TASK GOAL: When you reach the line that has "di_sig : signals_ok p;" in the material below, reproduce it and each line after it exactly, through the last one.

┄┄┄┄┄┄

(* ===== verification/DataPipeFacts.v ===== *)
(** * Data pipes carry bytes in order

    The bytes of a pipe are those of its ring between the two cursors.  Every call
    that the ends can make keeps the cursors, the free space, the windows of
    two-phase transfers and the signals consistent, and moves the bytes like a
    first-in first-out queue.  Two calls are excluded, on an object that the pipe
    has dropped; the last theorem shows that they crash.  The observers are any
    store that keeps [TrackerSpec]. *)

From stdpp Require Import base tactics numbers list sets.
From Stdlib Require Import ZArith Lia.
From S2P Require Import Prelude Ring Sched SchedFacts Sync SyncFacts SyncSched StateTracker StateTrackerFacts DataPipe.
#[local] Open Scope Z_scope.

Module DataPipeFacts.
Import StateTracker DataPipe.

(** ** The ring of a pipe *)

Definition used (v : list Z) (p : DataPipe) : Z := zlen v - free_space_ p.

Record ring_ok (v : list Z) (p : DataPipe) : Prop := {
  ro_size : 0 < zlen v < 2 ^ 63;
  ro_cons : 0 ≤ cursor (consumer_ p) < zlen v;
  ro_free : 0 ≤ free_space_ p ≤ zlen v;
  ro_prod : cursor (producer_ p) = (cursor (consumer_ p) + used v p) mod zlen v;
  ro_pexp : 0 ≤ expected (producer_ p) ≤ free_space_ p ∧ cursor (producer_ p) + expected (producer_ p) ≤ zlen v;
  ro_cexp : 0 ≤ expected (consumer_ p) ≤ used v p ∧ cursor (consumer_ p) + expected (consumer_ p) ≤ zlen v }.

Definition content (p : DataPipe) : list Z :=
  match vmo_ p with Some v => ring v (cursor (consumer_ p)) (used v p) | None => [] end.

Definition is_empty (p : DataPipe) : bool := match vmo_ p with Some v => free_space_ p =? zlen v | None => true end.

(** The signals of the ends, from whether the peer exists and the pipe is full or
    empty. *)
Definition producer_signals (peer full : bool) : mx_signals_state :=
  if peer then mk_signals (if full then 0 else MX_SIGNAL_WRITABLE) (Z.lor MX_SIGNAL_WRITABLE MX_SIGNAL_PEER_CLOSED)
  else mk_signals MX_SIGNAL_PEER_CLOSED MX_SIGNAL_PEER_CLOSED.

Definition consumer_signals (peer empty : bool) : mx_signals_state :=
  mk_signals (Z.lor (if empty then 0 else MX_SIGNAL_READABLE) (if peer then 0 else MX_SIGNAL_PEER_CLOSED))
    (Z.lor (if peer || negb empty then MX_SIGNAL_READABLE else 0) MX_SIGNAL_PEER_CLOSED).

Definition signals_ok (p : DataPipe) : Prop :=
  (alive (producer_ p) = true →
   signals_state_ (state_tracker (producer_ p)) = producer_signals (alive (consumer_ p)) (free_space_ p =? 0)) ∧
  (alive (consumer_ p) = true →
   signals_state_ (state_tracker (consumer_ p)) = consumer_signals (alive (producer_ p)) (is_empty p)).

(** The object is there while the consumer is, unless the producer left an empty
    pipe. *)
Definition shape_ok (p : DataPipe) : Prop :=
  match vmo_ p with
  | Some v => alive (consumer_ p) = true ∧ ring_ok v p
  | None => alive (consumer_ p) = false ∨ alive (producer_ p) = false ∧ expected (consumer_ p) = 0
  end.

Lemma contiguous v p :
  ring_ok v p → free_space_ p ≠ 0 → ∃ a, 0 < a ≤ free_space_ p ∧ cursor (producer_ p) + a ≤ zlen v ∧
    ∀ req, 0 ≤ req → vmo_ p = Some v → ComputeSize p (cursor (producer_ p)) (cursor (consumer_ p)) req = Some (Z.min req a).
Proof.
  intros [Hs Hc Hf Hp _ _] Hne. unfold used in Hp. rewrite mod_case in Hp by lia.
  assert (Hpc : 0 ≤ cursor (producer_ p) < zlen v) by (revert Hp; zcase).
  exists (if cursor (consumer_ p) <=? cursor (producer_ p) then zlen v - cursor (producer_ p) else cursor (consumer_ p) - cursor (producer_ p)).
  split; [revert Hp; zcase|]. split; [zcase|]. intros req Hr Hv. unfold ComputeSize, vmo_size. rewrite Hv. cbn [fmap option_fmap option_map].
  destruct (_ <=? _) eqn:E; zb; cbn [mbind option_bind]; rewrite u64_id by (unfold is_u64; lia); f_equal; zcase.
Qed.

Lemma readable v p :
  ring_ok v p → free_space_ p ≠ zlen v → ∃ a, 0 < a ≤ used v p ∧ cursor (consumer_ p) + a ≤ zlen v ∧
    ∀ req, 0 ≤ req → vmo_ p = Some v → ComputeSize p (cursor (consumer_ p)) (cursor (producer_ p)) req = Some (Z.min req a).
Proof.
  intros [Hs Hc Hf Hp _ _] Hne. unfold used in *. rewrite mod_case in Hp by lia.
  assert (Hpc : 0 ≤ cursor (producer_ p) < zlen v) by (revert Hp; zcase).
  exists (if cursor (producer_ p) <=? cursor (consumer_ p) then zlen v - cursor (consumer_ p) else cursor (producer_ p) - cursor (consumer_ p)).
  split; [revert Hp; zcase|]. split; [zcase|]. intros req Hr Hv. unfold ComputeSize, vmo_size. rewrite Hv. cbn [fmap option_fmap option_map].
  destruct (_ <=? _) eqn:E; zb; cbn [mbind option_bind]; rewrite u64_id by (unfold is_u64; lia); f_equal; zcase.
Qed.

Lemma advance_mod v p x n :
  vmo_ p = Some v → 0 ≤ x < zlen v → 0 ≤ n → x + n ≤ zlen v < 2 ^ 63 → advance p x n = Some ((x + n) mod zlen v).
Proof.
  intros Hv Hx Hn Hs. unfold advance, vmo_size. rewrite Hv. cbn [fmap option_fmap option_map mbind option_bind].
  rewrite u64_id by (unfold is_u64; lia). rewrite mod_case by lia. f_equal. zcase.
Qed.

Section pipes.
Context {S : Type} `{TrackerSpec S}.

Record dinv (s : S) (c : nat) (p : DataPipe) : Prop := {
  di_sok : sok s c;
  di_wp : watching s (state_tracker (producer_ p));
  di_wc : watching s (state_tracker (consumer_ p));
  di_sig : signals_ok p;
  di_shape : shape_ok p }.

Lemma update_producer_ok s c p a b d e :
  sok s c → watching s (state_tracker (producer_ p)) → watching s (state_tracker (consumer_ p)) →
  let tr := moved_to (state_tracker (producer_ p)) (update (signals_state_ (state_tracker (producer_ p))) a b d e) in
  ∃ s', update_producer s c p a b d e = Some (s', set_producer p (set_tracker (producer_ p) tr)) ∧
    sok s' c ∧ watching s' tr ∧ watching s' (state_tracker (consumer_ p)).
Proof.
  intros Hs Hp Hc tr. destruct (update_law s c _ a b d e Hs Hp) as (s' & E & Hs' & Hw & Hk). exists s'. unfold update_producer.
  rewrite E. split_and!; [done|done|done|by apply Hk].
Qed.

Lemma update_consumer_ok s c p a b d e :
  sok s c → watching s (state_tracker (producer_ p)) → watching s (state_tracker (consumer_ p)) →
  let tr := moved_to (state_tracker (consumer_ p)) (update (signals_state_ (state_tracker (consumer_ p))) a b d e) in
  ∃ s', update_consumer s c p a b d e = Some (s', set_consumer p (set_tracker (consumer_ p) tr)) ∧
    sok s' c ∧ watching s' (state_tracker (producer_ p)) ∧ watching s' tr.
Proof.
  intros Hs Hp Hc tr. destruct (update_law s c _ a b d e Hs Hc) as (s' & E & Hs' & Hw & Hk). exists s'. unfold update_consumer.
  rewrite E. split_and!; [done|done|by apply Hk|done].
Qed.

┄┄┄┄┄┄

WRITTEN SOLUTION:
  di_sig : signals_ok p;
  di_shape : shape_ok p }.

Lemma update_producer_ok s c p a b d e :
  sok s c → watching s (state_tracker (producer_ p)) → watching s (state_tracker (consumer_ p)) →
  let tr := moved_to (state_tracker (producer_ p)) (update (signals_state_ (state_tracker (producer_ p))) a b d e) in
  ∃ s', update_producer s c p a b d e = Some (s', set_producer p (set_tracker (producer_ p) tr)) ∧
    sok s' c ∧ watching s' tr ∧ watching s' (state_tracker (consumer_ p)).
Proof.
  intros Hs Hp Hc tr. destruct (update_law s c _ a b d e Hs Hp) as (s' & E & Hs' & Hw & Hk). exists s'. unfold update_producer.
  rewrite E. split_and!; [done|done|done|by apply Hk].
Qed.

Lemma update_consumer_ok s c p a b d e :
  sok s c → watching s (state_tracker (producer_ p)) → watching s (state_tracker (consumer_ p)) →
  let tr := moved_to (state_tracker (consumer_ p)) (update (signals_state_ (state_tracker (consumer_ p))) a b d e) in
  ∃ s', update_consumer s c p a b d e = Some (s', set_consumer p (set_tracker (consumer_ p) tr)) ∧
    sok s' c ∧ watching s' (state_tracker (producer_ p)) ∧ watching s' tr.
Proof.
  intros Hs Hp Hc tr. destruct (update_law s c _ a b d e Hs Hc) as (s' & E & Hs' & Hw & Hk). exists s'. unfold update_consumer.
  rewrite E. split_and!; [done|done|by apply Hk|done].
Qed.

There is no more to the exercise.